Wyndham Thomas

Personal information
- Full name: Wyndham Rowland Thomas
- Born: 1 June 1911 Bedford, England
- Died: 29 January 1992 (aged 80) Weston-super-Mare, Somerset, England
- Bowling: Slow left-arm orthodox

Domestic team information
- 1928: Somerset

Career statistics
| Competition | FC |
| Matches | 1 |
| Runs scored | – |
| Batting average | – |
| 100s/50s | –/– |
| Top score | – |
| Catches/stumpings | 0/– |
- Source: CricketArchive, 22 December 2015

= Wyndham Thomas =

English cricketer

Wyndham Rowland Thomas (1 June 1911 – 29 January 1992) played first-class cricket in one match for Somerset in 1928. He was born in Bedford and died at Weston-super-Mare, Somerset.

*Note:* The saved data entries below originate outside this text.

Definition ikcp_output (o : out) : out :=
  if (ptr o =? 0)%nat then o else mkOut (obuf o) (ptr o) (sent o ++ [take (ptr o) (obuf o)]).

(** Makes room for [need] bytes: [if (size + need > mtu)] output the buffer. *)
Definition make_room (mtu need : Z) (o : out) : out :=
  if s32 mtu <? Z.of_nat (ptr o) + need then let o := ikcp_output o in mkOut (obuf o) 0 (sent o) else o.

(** A segment without data: an acknowledgement or a probe. *)
Definition put_control (mtu : Z) (seg : Seg.t) (o : out) : exec out :=
  let o := make_room mtu IKCP_OVERHEAD o in
  e ← ikcp_encode_seg (obuf o) (ptr o) seg;
  Done (mkOut e.1 e.2 (sent o)).

(** The segment [seg] of [ikcp_flush]. *)
Definition control_seg (k : ikcpcb) (cmd sn ts : Z) : Seg.t :=
  Seg.mk (conv (conf k)) cmd 0 (ikcp_wnd_unused (rcv_wnd (conf k)) (receiving k)) ts sn
    (rcv_nxt (receiving k)) 0 0 0 0 0 [].

(** The acknowledgements; [sn] and [ts] of the last one stay in [seg]. *)
Definition flush_acks (k : ikcpcb) (o : out) : exec (Z * Z * out) :=
  for_range 0 (Z.to_nat (s32 (ackcount (acks k)))) (fun i '(_, _, o) =>
    g ← ikcp_ack_get (acks k) i;
    o ← put_control (mtu (conf k)) (control_seg k IKCP_CMD_ACK g.1 g.2) o;
    Done (g.1, g.2, o)) (0, 0, o).

(** Probing the window of the peer when it is closed. *)
Definition update_probe (c : congestion) (t : timer) : congestion * timer :=
  if rmt_wnd c =? 0 then
    if probe_wait t =? 0 then
      (c, mkTimer (current t) (ts_flush t) (updated t) (u32 (current t + IKCP_PROBE_INIT)) IKCP_PROBE_INIT)
    else if 0 <=? _itimediff (current t) (ts_probe t) then
      let wait := if probe_wait t <? IKCP_PROBE_INIT then IKCP_PROBE_INIT else probe_wait t in
      let wait := u32 (wait + wait / 2) in
      let wait := if IKCP_PROBE_LIMIT <? wait then IKCP_PROBE_LIMIT else wait in
      (set_probe (Z.lor (probe c) IKCP_ASK_SEND) c,
       mkTimer (current t) (ts_flush t) (updated t) (u32 (current t + wait)) wait)
    else (c, t)
  else (c, mkTimer (current t) (ts_flush t) (updated t) 0 0).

Thomas had one of the briefest first-class cricket careers of any player. A slow left-arm orthodox spin bowler, he was picked by Somerset for the match against Derbyshire at Chesterfield in May 1928, two weeks before his 17th birthday. Rain prevented any play on the first two days of a three-day game, and when Derbyshire batted on the third and final day, Thomas was not given a bowl. Somerset's innings had barely started when the game was over, and Thomas did not bat. He did not play first-class cricket again.